Its losses triggered fresh demand to hedge against further weakness with one-month euro/dollar implied volatilities hitting their highest in three weeks at 7.2 percent. In higher volumes than of late, the euro fell to $1.3508 in European trade, its lowest since October 16. It was last down 0.4 percent at $1.3530, having fallen 1.1 percent on Thursday. The losses left it on track for its worst weekly performance since early February.
The euro's fall accelerated after data on Thursday showed euro zone inflation fell to a four-year low of 0.7 percent in October, way under the ECB's target of just below 2 percent. "In light of those inflation numbers, we have changed our call and are now expecting the ECB to cut its main refinance rate at next week's meeting," said Geoffrey Yu, currency strategist at UBS.

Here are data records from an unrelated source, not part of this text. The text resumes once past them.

Lemma intent_rules_within input service intent rules : intent_shape intent ->
  intent_rules input service intent (service_tags service intent) = Ok rules ->
  exists raw, rules = maybe_tun service raw /\ Forall (rule_within intent (service_tags service intent)) raw.
Proof.
  intros Hs H. unfold intent_rules in H. inv_binds. apply Ok_inj in H as <-. exists a. split; [done|].
  destruct Hs as [action e items Hv Hch Hx Hd Hi Hw|lanes chains exits -> Hw Hok _].
  - rewrite Hv in Hr. apply Ok_inj in Hr as <-.
    assert (Hcl : lane_closed intent (Object (lane_nf [] [] action e items))) by (apply lane_wf_closed; unfold ids_of; by rewrite Hch, Hx).
    assert (Ht : service_tags service intent = []) by (unfold service_tags; by rewrite Hch, Hx). rewrite Ht.
    pose proof (lane_body_within service intent [] _ None Hcl) as G. unfold lane_body_rules in G. rewrite Hi, Hd.
    pose proof Hcl as [Hd' _]. unfold ids_of in Hd'. rewrite Hch, Hx in Hd'. cbn [index get] in Hd'.
    change (rule_action (Object [("action", Str action); ("egress", e)])) with action. rewrite <-(no_ids_target action e Hd'). apply G.
    intros e' He'. eapply (uses_warp intent (Object (lane_nf [] [] action e items))); [|exact He'].
    unfold lanes_of. rewrite Hv, Hd, Hi. by left.
  - rewrite is_v2_v2 in Hr. unfold lane_rules in Hr. destruct (mapM _ _) as [blocks|] eqn:Hm; [|done]. apply Ok_inj in Hr as <-.
    apply mapM_Ok_iff in Hm. apply Forall_concat. eapply Forall2_Forall_r; [exact Hm|]. apply list.Forall_forall. intros id Hid block Hb.
    inv_binds. apply Ok_inj in Hb as <-. cbn [as_entries get_lanes] in *.
    assert (Hkey : id ∈ bkeys lanes) by (apply elem_of_app in Hid as [Hid|Hid]; apply list_elem_of_In, filter_In in Hid as [Hid _]; by apply list_elem_of_In).
    apply at_key_elem in Hkey. pose proof (vw_lanes _ _ _ Hw) as Hl. rewrite list.Forall_forall in Hl.
    destruct (Hl _ Hkey) as (_ & lane & Hv & Hlw). cbn [snd] in Hv. rewrite get_lanes. cbn [as_entries]. rewrite Hv in *.
    apply lane_body_within; [by apply lane_wf_closed; unfold ids_of; rewrite get_chains, get_exits|].
    intros e He. eapply uses_warp; [|exact He]. change (lanes_of (document_v2 lanes chains exits) EmptyString) with lanes.
    apply (list_elem_of_fmap_2 snd _ _ Hkey).
Qed.
End props.

(** * Every name of a rendered configuration is defined, once

    The tags that the rules and the chained hops name are tags of outbounds, and no two outbounds share one. *)

Section closed.
Context {UT : UnicodeText} {FT : FloatText} {SD : SerdeDisplay}.
Implicit Types (input : RenderInput).

(** ** A service's outbounds *)

Lemma chain_part_tags service e : map tag_of (chain_part service e) = map (fun n => Some (hop_tag service e.1 n)) (seq 1 (length (chain_hops e.2))).
Proof. apply hop_outbounds_tags. Qed.
Lemma exit_part_tag service e : tag_of (exit_part service e) = Some (exit_tag service e.1).
Proof. reflexivity. Qed.

Lemma service_tags_of service intent : map tag_of (service_outbounds service intent)
  = concat (map (fun e => map (fun n => Some (hop_tag service e.1 n)) (seq 1 (length (chain_hops e.2)))) (as_entries (get "chains" intent)))
    ++ map (fun e => Some (exit_tag service e.1)) (as_entries (get "exits" intent)).
Proof.
  unfold service_outbounds. rewrite map_app, concat_map, !map_map. do 2 f_equal. apply map_ext. apply chain_part_tags.
Qed.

"While some in the market have priced that in, quite a few haven't. We recommend investors to hold short positions in the euro and add to those positions after the ECB meeting." A depressed euro zone labour market, with unemployment still at record highs in September, will give the ECB another reason to consider easing policy at next Thursday's meeting.
Thursday's jobs report included revisions to previous months' data, bolstering a widely-held view that an elevated currency is the last thing euro zone policymakers want. "Our economists now forecast a rate cut in December," said analysts at BNP Paribas. "Given that the market has under-priced this risk, we think that there is substantial scope for the euro to weaken in the next few weeks."

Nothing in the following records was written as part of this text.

(* ===== verification/RouterWarp.v ===== *)
(** * The router's WARP account

    [xray_router_manager/src/warp.rs]: Python's base64 decoder in both modes, the registration of a
    WireGuard key pair at Cloudflare's interface and the test of the account that is kept. The request
    itself is the argument [opener]: a body answered by a status and perhaps a JSON value. *)

From S2P Require Import Prelude BTree Utf8 Numeric Json PyText IndexMap Plan IpAddr AwgKeys RouterIp RouterIntent.

(** ** Base64 *)

Local Open Scope N_scope.

Definition sextet (c : Ascii.ascii) : option N :=
  let n := Ascii.N_of_ascii c in
  if (65 <=? n) && (n <=? 90) then Some (n - 65)
  else if (97 <=? n) && (n <=? 122) then Some (n - 97 + 26)
  else if (48 <=? n) && (n <=? 57) then Some (n - 48 + 52)
  else if n =? 43 then Some 62
  else if n =? 47 then Some 63
  else None.

(** What [a2b_base64] keeps between two characters: the bytes so far, the place in the group of four,
    the bits left over, the padding counted in the group, and whether there was any. *)
Record B64State := { b64_out : string; quad : N; left : N; pads : N; padding : bool }.
Definition b64_start : B64State := {| b64_out := EmptyString; quad := 0; left := 0; pads := 0; padding := false |}.

(** The [match quad]: a sextet taken in. *)
Definition take_sextet (value : N) (s : B64State) : B64State :=
  let next bytes quad left := {| b64_out := b64_out s +:+ bytes; quad := quad; left := left; pads := 0; padding := padding s |} in
  let emit n := String (byte n) EmptyString in
  if quad s =? 0 then next EmptyString 1 value
  else if quad s =? 1 then next (emit (N.lor (N.shiftl (left s) 2) (N.shiftr value 4))) 2 (N.land value 0x0f)
  else if quad s =? 2 then next (emit (N.lor (N.shiftl (left s) 4) (N.shiftr value 2))) 3 (N.land value 0x03)
  else next (emit (N.lor (N.shiftl (left s) 6) value)) 0 0.

Fixpoint a2b_from (strict : bool) (data : string) (s : B64State) : option string :=
  match data with
  | EmptyString => if quad s =? 0 then Some (b64_out s) else None
  | String c rest =>
      if Ascii.eqb c "="%char then
        if strict && (quad s =? 0) then None else
        let pads := if 2 <=? quad s then pads s + 1 else pads s in
        if (2 <=? quad s) && (4 <=? quad s + pads)
        then if strict && negb (str_empty rest) then None else Some (b64_out s)
        else a2b_from strict rest {| b64_out := b64_out s; quad := quad s; left := left s; pads := pads; padding := true |}
      else match sextet c with
           | None => if strict then None else a2b_from strict rest s
           | Some value => if strict && padding s then None else a2b_from strict rest (take_sextet value s)
           end
  end.

Definition a2b_base64 (data : string) (strict : bool) : option string :=
  if strict && is_byte "="%char (first_byte data) then None else a2b_from strict data b64_start.

Definition is_ascii_text (text : string) : bool := forallb_s (fun a => Ascii.N_of_ascii a <? 128) text.

Definition b64decode_strict (value : Value) : option string :=
  text ← as_str value;
  if is_ascii_text text then a2b_base64 text true else None.

(** [-] and [_] of the URL alphabet. *)
Fixpoint translate (text : string) : string :=
  match text with
  | EmptyString => EmptyString
  | String b rest =>
      String (if Ascii.eqb b "-"%char then "+"%char else if Ascii.eqb b "_"%char then "/"%char else b) (translate rest)
  end.

(** ** Texts and values *)

(** [IPv4Address(value)]. *)
Definition ipv4 (value : Value) : option N :=
  match value with
  | Str text => parse_v4 text
  | Bool flag => Some (if flag then 1 else 0)
  | v => n ← strict_int v; if ((0 <=? n) && (n <? 2 ^ 32))%Z then Some (Z.to_N n) else None
  end.

(** [value.get(0)] of a JSON value. *)
Definition first_item (value : Value) : option Value := match value with Array (v :: _) => Some v | _ => None end.

Definition API : string := "https://api.cloudflareclient.com/v0a5641".
Definition WARP_PORT : N := 2408.

Abbreviation Warp := (result string).

Section warp.
Context {FT : FloatText} {B64 : Base64}.

Definition standard_b64 (urlsafe : string) : Warp string :=
  if negb (is_ascii_text urlsafe) then Err "the key pair is not base64url" else
  let padded := urlsafe +:+ str_repeat ((4 - String.length urlsafe mod 4) mod 4) "=" in
  raw ← a2b_base64 (translate padded) false or_err "the key pair is not base64url";
  if negb (String.length raw =? 32)%nat then Err "the key pair is not 32 bytes" else Ok (encode raw).

(** [pyjson::DEFAULT]. *)
Definition DEFAULT : Options :=
  {| indent := None; separators := None; sort_keys := false; ensure_ascii := true; numbers := NumPython FloatRustShortest |}.

(** [str(value)] of a scalar. *)
Definition py_str_of (value : Value) : string :=
  match value with
  | Str text => text
  | Null => "None"
  | Bool true => "True"
  | Bool false => "False"
  | other => dumps other DEFAULT
  end.

Definition registration (public tos : string) : string :=
  dumps (Object [("key", Str public); ("install_id", Str EmptyString); ("fcm_token", Str EmptyString); ("tos", Str tos);
                 ("model", Str "PC"); ("serial_number", Str EmptyString); ("locale", Str "en_US")]) DEFAULT.

Definition key_length (key : Value) : option nat := String.length <$> b64decode_strict key.

Definition shape : string := "WARP registration answered an unexpected shape".

(** What the interface answered, as the stored account. *)
Definition account_of_answer (private tos : string) (data : imap Value) : Warp Value :=
  config ← bget "config" data or_err shape;
  peer ← (get "peers" config ≫= first_item) or_err shape;
  address ← (((get "interface" config ≫= get "addresses") ≫= get "v4") ≫= ipv4) or_err shape;
  endpoint ← ((get "endpoint" peer ≫= get "v4") ≫= as_str) or_err shape;
  let host := match rsplit_byte ":"%char endpoint with Some (host, _) => host | None => endpoint end in
  endpoint ← parse_v4 host or_err shape;
  peer_key ← get "public_key" peer or_err shape;
  if negb (bool_decide (key_length peer_key = Some 32%nat)) then Err shape else
  device_id ← bget "id" data or_err shape;
  token ← bget "token" data or_err shape;
  if str_empty (py_str_of device_id) || str_empty (py_str_of token) then Err shape else
  Ok (Object [("id", Str (py_str_of device_id)); ("token", Str (py_str_of token)); ("private_key", Str private);
              ("address", Str (ipv4_str address)); ("peer_public_key", peer_key);
              ("endpoint", Str (ipv4_str endpoint +:+ ":" +:+ fmt_N WARP_PORT)); ("registered_at", Str tos)]).

Definition register {H} (opener : string -> H -> Warp (N * option Value) * H) (keypair : string * string) (tos : string) (h : H) : Warp Value * H :=
  match standard_b64 keypair.1, standard_b64 keypair.2 with
  | Err e, _ => (Err e, h)
  | Ok _, Err e => (Err e, h)
  | Ok private, Ok public =>
      let '(answer, h) := opener (registration public tos) h in
      (match answer with
       | Err e => Err e
       | Ok (status, Some (Object data)) =>
           if status =? 200 then account_of_answer private tos data else Err ("WARP registration refused (HTTP " +:+ fmt_N status +:+ ")")
       | Ok (status, _) => Err ("WARP registration refused (HTTP " +:+ fmt_N status +:+ ")")
       end, h)
  end.
End warp.

Section account.
Context {UT : UnicodeText}.

Definition valid_account (account : Value) : bool :=
  match account with
  | Object account =>
      forallb (fun key => bool_decide ((bget key account ≫= key_length) = Some 32%nat)) ["private_key"; "peer_public_key"]
      && bool_decide (is_Some (bget "address" account ≫= ipv4))
      && match bget "endpoint" account ≫= as_str with
         | None => false
         | Some endpoint =>
             let '(host, port) := default (EmptyString, endpoint) (rsplit_byte ":"%char endpoint) in
             bool_decide (is_Some (parse_v4 host))
             && match py_int port 10 with Some port => (0 <? port)%Z && (port <? 65536)%Z | None => false end
         end
      && match bget "id" account with Some id => truthy id | None => false end
      && match bget "token" account with Some token => truthy token | None => false end
  | _ => false
  end.
End account.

Options traders cited renewed demand for euro puts or bets the currency will fall. One-month risk reversals - a measure of relative demand for options on a currency rising or falling - were at 0.7 vols in favour of euro puts. Just a week ago, there was a slight bias for euro calls - or bets it would gain. Renewed pressure on the euro saw the dollar index rise to a two-week high of 80.547, pulling further away from a nine-month trough of 78.998 plumbed a week earlier. The dollar was helped by Thursday's strong Chicago business activity survey, which fuelled speculation the national ISM survey of manufacturing, due later on Friday, could also deliver a positive surprise. The upbeat data revived speculation the Federal Reserve may scale back stimulus at its December meeting, though many still tips March as the likeliest window for a move.